Landscape of Sorrow

Texte de Anne-Marie St-Jean Aubre

Artiste algonquine multidisciplinaire travaillant tout autant la sculpture, la vidéo, la peinture que l’installation, Nadia Myre s’illustre par la profondeur conceptuelle et la cohérence qui traversent l’ensemble de son œuvre. Préoccupée par le sort réservé aux Amérindiens depuis les premiers contacts jusqu’à aujourd’hui, Myre explore à travers sa pratique artistique les enjeux délicats soulevés par la cohabitation culturelle, davantage vécue par les siens comme une tentative d’assimilation. L’artiste est intéressée par les nombreuses situations où des barrières culturelles ont donné lieu à des problèmes de communication et de compréhension, menant aux ambiguïtés et aux revendications actuelles marquant les relations entre Premières nations et gouvernements fédéral et provincial. Elle fait ainsi de son œuvre un espace où se réapproprier son histoire, sa mémoire et ses traditions.

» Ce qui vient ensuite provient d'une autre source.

(* ===== verification/RadixIteration.v ===== *)
(** * Iteration over the radix store

    The iterators visit the entries in the order of the keys: [_findNext] goes to the next
    larger key, [_findNextReverse] to the next smaller one, [begin] and [rbegin] to the ends.
    [first_of] says that a position is the smallest entry with a property. *)

From Stdlib Require Import ZArith Lia.
From stdpp Require Import prelude gmap.
From S2P Require Import Prelude RadixNode RadixStore RadixIterator RadixInv RadixLookup RadixOwn RadixUpsert RadixErase RadixOrder.

Open Scope Z_scope.

Section iteration.

Context {X : Prop} {H : gmap positive Node} {m : contents}.

(** The entries below a node: its own, and those of its children. *)
Lemma entry_cases l p nd k :
  trie X H m l p -> H !! l = Some nd -> is_Some (m !! (p ++ k)) ->
  k = [] \/ exists c y cnd t, children nd !! c = Some y /\ H !! y = Some cnd /\ child_ok m p c cnd /\
              trie X H m y (p ++ trieKey cnd) /\ k = trieKey cnd ++ t /\ head k = Some c.
Proof.
  intros Ht Hl Hs. destruct k as [|c k]; [by left|]. right. destruct (trie_lookup _ _ _ Ht Hl) as [_ [Hnone Hk]].
  destruct (children nd !! c) as [y|] eqn:Ey; [|rewrite Hnone in Hs by done; by destruct Hs].
  destruct (Hk _ _ Ey) as (cnd & Hy & Hok & Hty). destruct (child_prefix _ _ _ _ Hok _ Hs) as [t Et].
  exists c, y, cnd, t. auto 10.
Qed.

(** ** Fuel *)

Lemma trie_data_node l p k v : trie X H m l p -> m !! (p ++ k) = Some v -> exists n nd, H !! n = Some nd /\ data nd = Some (p ++ k, v).
Proof.
  intros Ht. revert k. induction Ht as [l p nd Hl Hd Hc Hn Hk Ht IH]. intros k Hv.
  assert (Ht' : trie X H m l p) by (econstructor; eauto).
  destruct (entry_cases l p nd k Ht' Hl) as [->|(c & y & cnd & t & Hcy & Hy & _ & _ & -> & _)]; [by eexists| |].
  - rewrite app_nil_r in *. exists l, nd. by rewrite Hd, Hv.
  - rewrite app_assoc in *. by eapply IH.
Qed.

Lemma branch_fuel_bound n nd d : H !! n = Some nd -> data nd = Some d -> (length d.1 < branch_fuel H)%nat.
Proof.
  intros Hn Hd. unfold branch_fuel.
  assert (Hin : length d.1 ∈ data_length <$> (map_to_list H).*2).
  { apply list_elem_of_fmap. exists nd. split; [unfold data_length; by rewrite Hd|]. apply list_elem_of_fmap. exists (n, nd).
    split; [done|]. by apply elem_of_map_to_list. }
  assert (Hmax : forall (l : list nat) x, x ∈ l -> (x <= foldr Nat.max 0 l)%nat).
  { induction l as [|y l IH]; intros x Hx; [by apply not_elem_of_nil in Hx|]. simpl.
    apply elem_of_cons in Hx as [->|Hx]; [lia|]. specialize (IH x Hx). lia. }
  apply Hmax in Hin. lia.
Qed.

Lemma trie_fuel l p k : trie X H m l p -> is_Some (m !! (p ++ k)) -> (length (p ++ k) < branch_fuel H)%nat.
Proof. intros Ht [v Hv]. destruct (trie_data_node _ _ _ _ Ht Hv) as (n & nd & Hn & Hd). by apply (branch_fuel_bound _ _ _ Hn Hd). Qed.

(** ** The way from the root *)

Inductive way (root : positive) : list positive -> list Z -> Prop :=
  | way_root : way root [root] []
  | way_step n l ctx p nd cnd c :
      way root (l :: ctx) p -> H !! l = Some nd -> children nd !! c = Some n -> H !! n = Some cnd ->
      head (trieKey cnd) = Some c -> way root (n :: l :: ctx) (p ++ trieKey cnd).

Context {root : positive}.

(** The node [l] is reached from the root with the bytes [p]. *)
Definition visits (l : positive) (p : list Z) : Prop := exists ctx, way root (l :: ctx) p.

Myre évite les pièges de tous les discours prêchant les notions de pureté et d’authenticité et n’hésite pas à adopter une position ouverte, mariant les traditions et les matériaux, affirmant ainsi clairement le caractère hybride de son art situé à la jonction de savoir-faire ancestraux et contemporains. Ses projets Indian Act (1999-2002) et Scar Project (en cours depuis 2005), des œuvres poétiques et engagées conviant des participants de tout horizon à collaborer à leur création, visaient non seulement à produire des objets artistiques tangibles mais aussi à provoquer des rencontres où échanges et partage d’anecdotes, d’histoires et de souvenirs étaient au rendez-vous. S’inspirant de la mémoire qu’ont les Amérindiens des premiers contacts et des premiers traités signés avec les colonisateurs européens, des histoires documentées sous la forme de ceintures aux motifs symboliques – la ceinture « Wampum » et celle des « Sept Feux Prophétiques » –, Myre se penche dans les nouvelles œuvres présentées ici sur d’autres symboles, tout aussi chargés pour l’histoire contemporaine des Premières nations. Reprenant les logos des compagnies Hydro-Québec et Alcan, dont les activités se font sur des territoires revendiqués par les Premières nations, l’artiste insère un contenu plus environnemental dans sa pratique. Par ces simples logos, c’est l’ensemble des effets dévastateurs que les activités de ces compagnies ont eus et continuent d’avoir sur le mode de vie de ces populations qui est évoqué. Contrairement à ce que leur aspect minimal laisse croire, ces œuvres, comme celles issues des Scars paintings (en cours depuis 2006) et des Want Ads (1996-2006), ne sont simples qu’en surface. Pour le spectateur qui s’arrête à les interroger, ce sont toutes les injustices subies par ces peuples qui s’y trouvent exprimées.